The NodeRpcServiceImpl enforces mTLS by inspecting the TlsConnectInfo extension on incoming gRPC requests crates/palyra-daemon/src/node_rpc.rs#56-97.

Opt-out (Insecure Mode)

For local development or specialized environments, mTLS enforcement can be disabled via the --insecure-node-rpc-opt-out flag, which allows clients to connect without certificates crates/palyra-daemon/tests/node_rpc_mtls.rs#121-138.

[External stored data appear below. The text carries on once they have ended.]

(* ===== verification/Flags.v ===== *)
(** Command lines as Go's [flag] package parses them: the definitions of a flag
    set, [FlagSet.Parse], and what [flag.ExitOnError] makes of its errors. *)

From S2P Require Import Prelude GoStrings.

Local Open Scope string_scope.

Definition minus := byte 45.
Definition equals := byte 61.

(** The value of a flag: [fs.String] or [fs.Bool]. *)
Inductive FlagValue :=
  | FString (s : string)
  | FBool (b : bool).

(** The flags of a set with their defaults, then with their values. *)
Abbreviation Flags := (gmap string FlagValue).

(** [*fs.String(name, ..)] and [*fs.Bool(name, ..)]. *)
Definition flag_string (fs : Flags) (name : string) : string :=
  match fs !! name with Some (FString s) => s | _ => "" end.
Definition flag_bool (fs : Flags) (name : string) : bool :=
  match fs !! name with Some (FBool b) => b | _ => false end.

Inductive Parsed :=
  | PDone (fs : Flags) (args : list string)
  | PHelp
  | PError.

(** [strconv.ParseBool]. *)
Definition ParseBool (s : string) : option bool :=
  if bool_decide (s ∈ ["1"; "t"; "T"; "TRUE"; "true"; "True"]) then Some true
  else if bool_decide (s ∈ ["0"; "f"; "F"; "FALSE"; "false"; "False"]) then Some false
  else None.

(** [s[numMinuses:]] of an argument that is a flag.  [inl] ends the flags: the
    arguments that are left. *)
Definition flag_text (s : string) (rest : list string) : list string + string :=
  match s with
  | String c (String d s') =>
      if negb (Ascii.eqb c minus) then inl (s :: rest)
      else if Ascii.eqb d minus then
        match s' with EmptyString => inl rest | _ => inr s' end
      else inr (String d s')
  | _ => inl (s :: rest)
  end.

(** A name is not empty and starts with neither ['-'] nor ['=']. *)
Definition bad_syntax (name : string) : bool :=
  match name with
  | EmptyString => true
  | String c _ => Ascii.eqb c minus || Ascii.eqb c equals
  end.

(** [FlagSet.Parse]: one argument per round, two when the flag takes the next
    one as its value. *)
Fixpoint Parse (args : list string) (fs : Flags) : Parsed :=
  match args with
  | [] => PDone fs []
  | s :: rest =>
      match flag_text s rest with
      | inl args' => PDone fs args'
      | inr text =>
          if bad_syntax text then PError
          else
            let '(name, value) := match cut_byte equals text with
                                  | Some (n, v) => (n, Some v)
                                  | None => (text, None)
                                  end in
            match fs !! name with
            | None => if bool_decide (name = "help") || bool_decide (name = "h") then PHelp
                      else PError
            | Some (FBool _) =>
                match value with
                | Some v => match ParseBool v with
                            | Some b => Parse rest (<[name := FBool b]> fs)
                            | None => PError
                            end
                | None => Parse rest (<[name := FBool true]> fs)
                end
            | Some (FString _) =>
                match value, rest with
                | Some v, _ => Parse rest (<[name := FString v]> fs)
                | None, v :: rest' => Parse rest' (<[name := FString v]> fs)
                | None, [] => PError
                end
            end
      end
  end.

(** How a command ends: [os.Exit], or [return err]. *)
Inductive Finish :=
  | Exit (code : Z)
  | Finished (err : option error).

(** [flag.ExitOnError]: help exits with 0, an error with 2. *)
Definition parse_or_exit {W} (args : list string) (fs : Flags) (k : Flags -> Go W Finish)
  : Go W Finish :=
  match Parse args fs with
  | PDone fs' _ => k fs'
  | PHelp => ret (Exit 0)
  | PError => ret (Exit 2)
  end.

(** ** Laws *)

(** A flag name as the program declares them. *)
Definition flag_name (n : string) : Prop :=
  free_of equals n = true /\ match n with EmptyString => False | String c _ => c <> minus end.

#[local] Arguments Ascii.eqb : simpl never.
#[local] Arguments String.append !_ _ : simpl nomatch.

(** The argument [--name]. *)
Lemma flag_text_name n rest :
  flag_name n -> flag_text ("--" +:+ n) rest = inr n /\ bad_syntax n = false.
Proof.
  intros [Hf Hn]. destruct n as [|c n]; [done|]. cbn in Hf |- *.
  apply andb_true_iff in Hf as [Hc%negb_true_iff _].
  change (Ascii.Ascii true false true true false true false false) with minus.
  rewrite Ascii.eqb_refl, Hc. cbn. split; [done|]. by rewrite (proj2 (Ascii.eqb_neq c minus) Hn).
Qed.

(** The three ways to give a flag its value. *)
Lemma Parse_string n d v rest fs :
  flag_name n -> fs !! n = Some (FString d) ->
  Parse (("--" +:+ n) :: v :: rest) fs = Parse rest (<[n := FString v]> fs).
Proof.
  intros Hn Hd. destruct (flag_text_name n (v :: rest) Hn) as [Ht Hb]. cbn [Parse].
  rewrite Ht, Hb, cut_byte_free by apply Hn. by rewrite Hd.
Qed.

Lemma Parse_string_eq n d v rest fs :
  flag_name n -> fs !! n = Some (FString d) ->
  Parse (("--" +:+ n +:+ String equals v) :: rest) fs = Parse rest (<[n := FString v]> fs).
Proof.
  intros Hn Hd. cbn [Parse].
  assert (flag_text ("--" +:+ n +:+ String equals v) rest = inr (n +:+ String equals v) /\
    bad_syntax (n +:+ String equals v) = false) as [-> ->].
  { destruct Hn as [Hf Hn]. destruct n as [|c n]; [done|]. cbn in Hf |- *.
    apply andb_true_iff in Hf as [Hc%negb_true_iff _].
    change (Ascii.Ascii true false true true false true false false) with minus.
    rewrite Ascii.eqb_refl, Hc. cbn. split; [done|]. by rewrite (proj2 (Ascii.eqb_neq c minus) Hn). }
  rewrite cut_byte_app by apply Hn. by rewrite Hd.
Qed.

Lemma Parse_bool n d rest fs :
  flag_name n -> fs !! n = Some (FBool d) ->
  Parse (("--" +:+ n) :: rest) fs = Parse rest (<[n := FBool true]> fs).
Proof.
  intros Hn Hd. destruct (flag_text_name n rest Hn) as [Ht Hb]. cbn [Parse].
  rewrite Ht, Hb, cut_byte_free by apply Hn. by rewrite Hd.
Qed.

Trust Policy: TOFU and Revocation

Palyra uses a Trust On First Use (TOFU) model for pairing, where the initial association is established via the PIN/QR code.

Revocation

Identity can be revoked at two levels:
  1. Device Revocation: Prevents a specific device_id from ever pairing again or using existing sessions crates/palyra-identity/src/pairing/revocation.rs.
  2. Certificate Revocation: Invalidates a specific issued certificate fingerprint while potentially allowing the device to re-pair crates/palyra-daemon/src/node_rpc.rs#91.

Persistence and Locking

The identity state is stored in identity/state.v1.json crates/palyra-identity/src/pairing/persistence.rs#26. To prevent corruption from concurrent processes (e.g., a CLI and a Daemon accessing the same state root), the IdentityManager uses a filesystem-based lock file .identity-state.lock crates/palyra-identity/src/pairing/persistence.rs#34.
File/EntityRole
FilesystemSecretStoreHandles AES-GCM encryption of identity files on disk crates/palyra-identity/src/store.rs#87.
StateMutationGuardEnsures exclusive access during CA operations or pairing updates crates/palyra-identity/src/pairing/persistence.rs#51.
NodeRuntimeStateTracks active nodes and their capabilities (e.g., “browser”, “shell”) crates/palyra-daemon/src/node_runtime.rs#177.